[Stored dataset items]
__________

(* ===== verification/OfhBase.v ===== *)
(** * OfhBase: shared definitions of the Open Fronthaul stack

    Models the enumerations of include/srsran/ofh/serdes/ofh_message_properties.h
    and include/srsran/ofh/compression/compression_params.h, the size helpers of
    include/srsran/ofh/compression/compression_properties.h and
    include/srsran/support/units.h, the views of include/srsran/adt/span.h and
    the two classes of lib/ofh/support/network_order_binary_serializer.h and
    network_order_binary_deserializer.h.  Writing or reading outside the
    underlying span is the fault [OutOfBounds]. *)

From S2P Require Export Prelude.

(** ** Enumerations *)

Inductive data_direction : Type := uplink | downlink.
Inductive rb_id_type : Type := every_rb_used | every_other_rb_used.
Inductive symbol_incr_type : Type := current_symbol_number | increment_current_symbol_number.
Inductive filter_index_type : Type :=
| standard_channel_filter | ul_prach_preamble_1p25khz | ul_prach_preamble_5kHz
| ul_prach_preamble_short | ul_nprach_preamble | ul_prach_preamble_7p5kHz
| ul_prach_preamble_short_15kHz | ul_prach_preamble_short_30kHz | filter_reserved.
Inductive section_type : Type := type_0 | type_1 | type_3 | type_5 | type_6.
Inductive compression_type : Type :=
| none | BFP | block_scaling | mu_law | modulation | bfp_selective | mod_selective | reserved.

#[export] Instance data_direction_eq_dec : EqDecision data_direction.
Proof. solve_decision. Defined.
#[export] Instance filter_index_eq_dec : EqDecision filter_index_type.
Proof. solve_decision. Defined.
#[export] Instance section_type_eq_dec : EqDecision section_type.
Proof. solve_decision. Defined.
#[export] Instance compression_type_eq_dec : EqDecision compression_type.
Proof. solve_decision. Defined.

(** [to_value] of each enumeration. *)
Definition direction_value (d : data_direction) : Z := match d with uplink => 0 | downlink => 1 end.
Definition rb_id_value (r : rb_id_type) : Z :=
  match r with every_rb_used => 0 | every_other_rb_used => 1 end.
Definition symbol_incr_value (s : symbol_incr_type) : Z :=
  match s with current_symbol_number => 0 | increment_current_symbol_number => 1 end.
Definition filter_index_value (f : filter_index_type) : Z :=
  match f with
  | standard_channel_filter => 0 | ul_prach_preamble_1p25khz => 1 | ul_prach_preamble_5kHz => 2
  | ul_prach_preamble_short => 3 | ul_nprach_preamble => 4 | ul_prach_preamble_7p5kHz => 5
  | ul_prach_preamble_short_15kHz => 6 | ul_prach_preamble_short_30kHz => 7 | filter_reserved => 8
  end.

Definition to_filter_index_type (index : Z) : filter_index_type :=
  match index with
  | 0 => standard_channel_filter | 1 => ul_prach_preamble_1p25khz | 2 => ul_prach_preamble_5kHz
  | 3 => ul_prach_preamble_short | 4 => ul_nprach_preamble | 5 => ul_prach_preamble_7p5kHz
  | 6 => ul_prach_preamble_short_15kHz | 7 => ul_prach_preamble_short_30kHz | _ => filter_reserved
  end.

Definition is_a_prach_message (f : filter_index_type) : bool :=
  (filter_index_value ul_prach_preamble_1p25khz <=? filter_index_value f) &&
  (filter_index_value f <=? filter_index_value ul_prach_preamble_short_30kHz).

Definition compression_value (c : compression_type) : Z :=
  match c with
  | none => 0 | BFP => 1 | block_scaling => 2 | mu_law => 3 | modulation => 4
  | bfp_selective => 5 | mod_selective => 6 | reserved => 7
  end.

Definition to_compression_type (compr_value : Z) : compression_type :=
  match compr_value with
  | 0 => none | 1 => BFP | 2 => block_scaling | 3 => mu_law | 4 => modulation
  | 5 => bfp_selective | 6 => mod_selective | _ => reserved
  end.

Definition MAX_IQ_WIDTH : Z := 16.
Definition NOF_SUBCARRIERS_PER_RB : Z := 12.
Definition OFH_PAYLOAD_VERSION : Z := 1.

Record ru_compression_params := mk_compr { compr_type : compression_type; data_width : Z }.

(** ** Sizes *)

(** [bits::round_up_to_bytes] *)
Definition round_up_to_bytes (bits : Z) : Z := wrap 32 (bits + 8 - 1) / 8.

Definition is_compression_param_present (t : compression_type) : bool :=
  match t with BFP | mu_law | bfp_selective | mod_selective => true | _ => false end.

Definition get_compressed_prb_size (params : ru_compression_params) : Z :=
  let prb_size := wrap 32 (NOF_SUBCARRIERS_PER_RB * 2 * data_width params) in
  round_up_to_bytes
    (if is_compression_param_present (compr_type params) then wrap 32 (prb_size + 8) else prb_size).

(** ** Views ([span]) *)

Definition subspan {A} (s : list A) (offset count : Z) : result (list A) :=
  assume (offset <=? zlen s) AssertFailed;;
  assume (count <=? zlen s - offset) AssertFailed;;
  Ok (take (Z.to_nat count) (drop (Z.to_nat offset) s)).

Definition span_first {A} (s : list A) (count : Z) : result (list A) :=
  assume (count <=? zlen s) AssertFailed;; subspan s 0 count.

Definition span_last {A} (s : list A) (count : Z) : result (list A) :=
  assume (count <=? zlen s) AssertFailed;; subspan s (zlen s - count) count.

(** ** [network_order_binary_serializer] *)
Module serializer.

(** The memory behind the pointer and the number of bytes advanced. *)
Record t := mk { buffer : list Z; offset : Z }.

Definition advance (s : t) (x : Z) : t := mk (buffer s) (wrap 32 (offset s + x)).

(** [std::memcpy(ptr, ...)] followed by [advance]. *)
Definition write_bytes (s : t) (bytes : list Z) : result t :=
  b ← mem_write (buffer s) (offset s) bytes;
  Ok (advance (mk b (offset s)) (zlen bytes)).

Definition write_u8 (s : t) (x : Z) : result t := write_bytes s [x].
Definition write_u16 (s : t) (x : Z) : result t := write_bytes s (be_bytes 2 x).

(** [get_view_and_advance], with what is then written through the view: [fill] maps
    the bytes of the view to its new bytes. *)
Definition fill_view_and_advance (s : t) (x : Z) (fill : list Z → result (list Z)) : result t :=
  view ← mem_read (buffer s) (offset s) x;
  bytes ← fill view;
  b ← mem_write (buffer s) (offset s) bytes;
  Ok (advance (mk b (offset s)) x).

Definition get_offset (s : t) : Z := offset s.

(** *** What a sequence of writes produces *)

(** [emits f bs]: wherever it starts, [f] puts [bs] at the offset, moves past it
    and touches nothing else. *)
Definition emits (f : t → result t) (bs : list Z) : Prop :=
  ∀ pre old rest, length old = length bs → zlen pre + zlen bs < 2 ^ 32 →
    f (mk (pre ++ old ++ rest) (zlen pre)) = Ok (mk (pre ++ bs ++ rest) (zlen pre + zlen bs)).

Lemma emits_bytes bs : emits (λ s, write_bytes s bs) bs.
Proof.
  intros pre old rest Hl Hz. unfold write_bytes, advance. cbn [buffer offset].
  rewrite mem_write_app by done. cbn [mbind result_bind]. cbn [buffer offset].
  pose proof (zlen_nonneg pre). pose proof (zlen_nonneg bs).
  by rewrite wrap_small by lia_fits.
Qed.

Lemma emits_seq f g a b :
  emits f a → emits g b → emits (λ s, s' ← f s; g s') (a ++ b).
Proof.
  intros Hf Hg pre old rest Hl Hz. rewrite length_app in Hl. rewrite zlen_app in Hz.
  pose proof (zlen_nonneg a). pose proof (zlen_nonneg b).
  rewrite <- (take_drop (length a) old), <- app_assoc.
  rewrite (Hf pre (take (length a) old) (drop (length a) old ++ rest));
    [|rewrite length_take; lia|lia].
  cbn [mbind result_bind].
  pose proof (Hg (pre ++ a) (drop (length a) old) rest) as HG.
  rewrite zlen_app, <- !app_assoc in HG. rewrite HG by (rewrite ?length_drop; lia).
  rewrite zlen_app, <- app_assoc. do 2 f_equal. lia.
Qed.

Lemma emits_nil : emits Ok [].
Proof.
  intros pre old rest Hl _. destruct old; [|done]. change (zlen []) with 0. by rewrite Z.add_0_r.
Qed.

Lemma emits_view x fill bs :
  (∀ view, zlen view = x → fill view = Ok bs) → zlen bs = x →
  emits (λ s, fill_view_and_advance s x fill) bs.
Proof.
  intros Hf Hx pre old rest Hl Hz. unfold fill_view_and_advance. cbn [buffer offset].
  assert (Hold : zlen old = x) by (unfold zlen in *; lia).
  rewrite <- Hold, mem_read_app. cbn [mbind result_bind]. rewrite Hf by done. cbn [mbind result_bind].
  rewrite Hold, <- Hx. exact (emits_bytes bs pre old rest Hl Hz).
Qed.

(** Running on a whole buffer from its start. *)
Lemma emits_run f bs buf :
  emits f bs → zlen bs <= zlen buf → zlen bs < 2 ^ 32 →
  f (mk buf 0) = Ok (mk (bs ++ drop (length bs) buf) (zlen bs)).
Proof.
  intros Hf Hl Hz. pose proof (Hf [] (take (length bs) buf) (drop (length bs) buf)) as H.
  rewrite app_nil_l, take_drop in H. apply H; [|done].
  unfold zlen in *. rewrite length_take. lia.
Qed.

(** A serializer constructed on [buf], the writes [f], and the buffer they leave. *)
Definition on_buffer (buf : list Z) (f : t → result t) : result (list Z) :=
  s ← f (mk buf 0); Ok (buffer s).

Lemma on_buffer_emits f bs buf n :
  emits f bs → length bs = n → Z.of_nat n <= zlen buf → Z.of_nat n < 2 ^ 32 →
  on_buffer buf f = Ok (bs ++ drop n buf).
Proof.
  intros Hf <- Hl Hz. unfold on_buffer. rewrite (emits_run f bs buf) by done. done.
Qed.

End serializer.

#[export] Hint Resolve serializer.emits_bytes serializer.emits_seq serializer.emits_nil : machine.

(** Proves [emits] of a sequence of writes, the bytes being those written. *)
Ltac solve_emits :=
  repeat first
    [ apply serializer.emits_seq
    | exact (serializer.emits_bytes _)
    | eassumption ].

(** ** [network_order_binary_deserializer] *)
Module deserializer.

Record t := mk { data : list Z; offset : Z }.

Definition init (buffer : list Z) : t := mk buffer 0.

Definition advance (d : t) (x : Z) : t := mk (data d) (wrap 32 (offset d + x)).

Definition read_bytes (d : t) (n : Z) : result (list Z * t) :=
  b ← mem_read (data d) (offset d) n;
  Ok (b, advance d n).

Definition read_u8 (d : t) : result (Z * t) := '(b, d) ← read_bytes d 1; Ok (be_value b, d).
Definition read_u16 (d : t) : result (Z * t) := '(b, d) ← read_bytes d 2; Ok (be_value b, d).
Definition read_u32 (d : t) : result (Z * t) := '(b, d) ← read_bytes d 4; Ok (be_value b, d).

Definition get_view_and_advance (d : t) (x : Z) : result (list Z * t) := read_bytes d x.

Definition get_offset (d : t) : Z := offset d.

(** [size - offset], both [unsigned]. *)
Definition remaining_bytes (d : t) : Z := wrap 32 (wrap 32 (zlen (data d)) - offset d).

(** *** Reading what remains *)

Definition wf (d : t) : Prop := 0 <= offset d <= zlen (data d) ∧ zlen (data d) < 2 ^ 32.

(** The bytes not consumed yet. *)
Definition rest (d : t) : list Z := drop (Z.to_nat (offset d)) (data d).

Lemma remaining_rest d : wf d → remaining_bytes d = zlen (rest d).
Proof.
  intros [Ho Hl]. unfold remaining_bytes, rest. rewrite !wrap_small by (rewrite ?wrap_small; lia_fits).
  unfold zlen in *. rewrite length_drop. lia.
Qed.

Lemma read_bytes_rest d n :
  wf d → 0 <= n <= zlen (rest d) →
  ∃ d', read_bytes d n = Ok (take (Z.to_nat n) (rest d), d') ∧ wf d' ∧
    rest d' = drop (Z.to_nat n) (rest d) ∧ data d' = data d ∧ offset d' = offset d + n.
Proof.
  intros [Ho Hl] Hn. unfold rest in *. unfold read_bytes, mem_read, advance.
  assert (Hr : zlen (drop (Z.to_nat (offset d)) (data d)) = zlen (data d) - offset d)
    by (unfold zlen in *; rewrite length_drop; lia).
  rewrite Hr in Hn. test_true. cbn [mbind result_bind].
  rewrite wrap_small by lia_fits. eexists. split; [done|]. cbn [data offset].
  split; [split; cbn [data offset]; lia|]. split_and!; try done.
  rewrite drop_drop. f_equal. lia.
Qed.

Lemma read_u8_rest d x l :
  wf d → rest d = x :: l →
  ∃ d', read_u8 d = Ok (x, d') ∧ wf d' ∧ rest d' = l ∧ data d' = data d ∧ offset d' = offset d + 1.
Proof.
  intros Hw Hr. unfold read_u8.
  destruct (read_bytes_rest d 1 Hw) as (d' & -> & Hw' & Hr' & Hd & Ho).
  { rewrite Hr, zlen_cons. pose proof (zlen_nonneg l). lia. }
  cbn [mbind result_bind]. rewrite Hr. exists d'. rewrite Hr in Hr'. split_and!; try done.
  change (take (Z.to_nat 1) (x :: l)) with [x]. by rewrite be_value_1.
Qed.

(** Reading a 16-bit field. *)
Lemma read_u16_rest d x y l : wf d → rest d = x :: y :: l →
  ∃ d', read_u16 d = Ok (256 * x + y, d') ∧ wf d' ∧ rest d' = l ∧
    data d' = data d ∧ offset d' = offset d + 2.
Proof.
  intros Hw Hr. unfold read_u16.
  destruct (read_bytes_rest d 2 Hw) as (d' & -> & Hw' & Hr' & Hd & Ho).
  { rewrite Hr, !zlen_cons. pose proof (zlen_nonneg l). lia. }
  cbn [mbind result_bind]. rewrite Hr in *. exists d'.
  change (take (Z.to_nat 2) (x :: y :: l)) with [x; y]. by rewrite be_value_2.
Qed.

Lemma reader_init_wf message : zlen message < 2 ^ 32 →
  wf (init message) ∧ rest (init message) = message.
Proof.
  intros Hl. split; [|done]. split; cbn [offset data init];
    pose proof (zlen_nonneg message); lia.
Qed.

(** A view of what remains, from the offset on. *)
Lemma subspan_rest d n : wf d → 0 <= n →
  subspan (data d) (get_offset d) n =
    if n <=? zlen (rest d) then Ok (take (Z.to_nat n) (rest d)) else Fault AssertFailed.
Proof.
  intros [Ho Hl] Hn. unfold subspan, get_offset, rest.
  assert (Hr : zlen (drop (Z.to_nat (offset d)) (data d)) = zlen (data d) - offset d)
    by (unfold zlen in *; rewrite length_drop; lia).
  pass_assume. rewrite Hr. by destruct (n <=? _).
Qed.

Lemma subspan_remaining d : wf d → subspan (data d) (get_offset d) (remaining_bytes d) = Ok (rest d).
Proof.
  intros Hd. rewrite remaining_rest, subspan_rest, Z.leb_refl by (done || apply zlen_nonneg).
  by rewrite take_ge by (unfold zlen; lia).
Qed.

End deserializer.

(** Steps through reads of a deserializer whose remaining bytes are known. *)
Ltac read_field :=
  match goal with
  | Hw : deserializer.wf ?d, Hr : deserializer.rest ?d = ?x :: ?l |- context [deserializer.read_u8 ?d] =>
      let d' := fresh "d" in let Hw' := fresh "Hw" in let Hr' := fresh "Hr" in
      let Hd' := fresh "Hdata" in let Ho' := fresh "Hoff" in
      destruct (deserializer.read_u8_rest d x l Hw Hr) as (d' & -> & Hw' & Hr' & Hd' & Ho');
      cbn [mbind result_bind]; rewrite ?Hd', ?Ho' in *; clear Hw Hr
  | Hw : deserializer.wf ?d, Hr : deserializer.rest ?d = ?x :: ?y :: ?l |- context [deserializer.read_u16 ?d] =>
      let d' := fresh "d" in let Hw' := fresh "Hw" in let Hr' := fresh "Hr" in
      let Hd' := fresh "Hdata" in let Ho' := fresh "Hoff" in
      destruct (deserializer.read_u16_rest d x y l Hw Hr) as (d' & -> & Hw' & Hr' & Hd' & Ho');
      cbn [mbind result_bind]; rewrite ?Hd', ?Ho' in *; clear Hw Hr
  end.

Lemma span_last_tail {A} (e : A) l : span_last (e :: l) (zlen (e :: l) - 1) = Ok l.
Proof.
  unfold span_last, subspan. rewrite zlen_cons. pose proof (zlen_nonneg l). do 3 pass_assume.
  f_equal. replace (1 + zlen l - (1 + zlen l - 1)) with 1 by lia.
  change (drop (Z.to_nat 1) (e :: l)) with l. apply take_ge. unfold zlen. lia.
Qed.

__________

Would you print, exactly as written, every line above from the one holding "(** ** [network_order_binary_serializer] *)" through the one holding "Definition emits (f", with both included and no other lines?

(** ** [network_order_binary_serializer] *)
Module serializer.

(** The memory behind the pointer and the number of bytes advanced. *)
Record t := mk { buffer : list Z; offset : Z }.

Definition advance (s : t) (x : Z) : t := mk (buffer s) (wrap 32 (offset s + x)).

(** [std::memcpy(ptr, ...)] followed by [advance]. *)
Definition write_bytes (s : t) (bytes : list Z) : result t :=
  b ← mem_write (buffer s) (offset s) bytes;
  Ok (advance (mk b (offset s)) (zlen bytes)).

Definition write_u8 (s : t) (x : Z) : result t := write_bytes s [x].
Definition write_u16 (s : t) (x : Z) : result t := write_bytes s (be_bytes 2 x).

(** [get_view_and_advance], with what is then written through the view: [fill] maps
    the bytes of the view to its new bytes. *)
Definition fill_view_and_advance (s : t) (x : Z) (fill : list Z → result (list Z)) : result t :=
  view ← mem_read (buffer s) (offset s) x;
  bytes ← fill view;
  b ← mem_write (buffer s) (offset s) bytes;
  Ok (advance (mk b (offset s)) x).

Definition get_offset (s : t) : Z := offset s.

(** *** What a sequence of writes produces *)

(** [emits f bs]: wherever it starts, [f] puts [bs] at the offset, moves past it
    and touches nothing else. *)
Definition emits (f : t → result t) (bs : list Z) : Prop :=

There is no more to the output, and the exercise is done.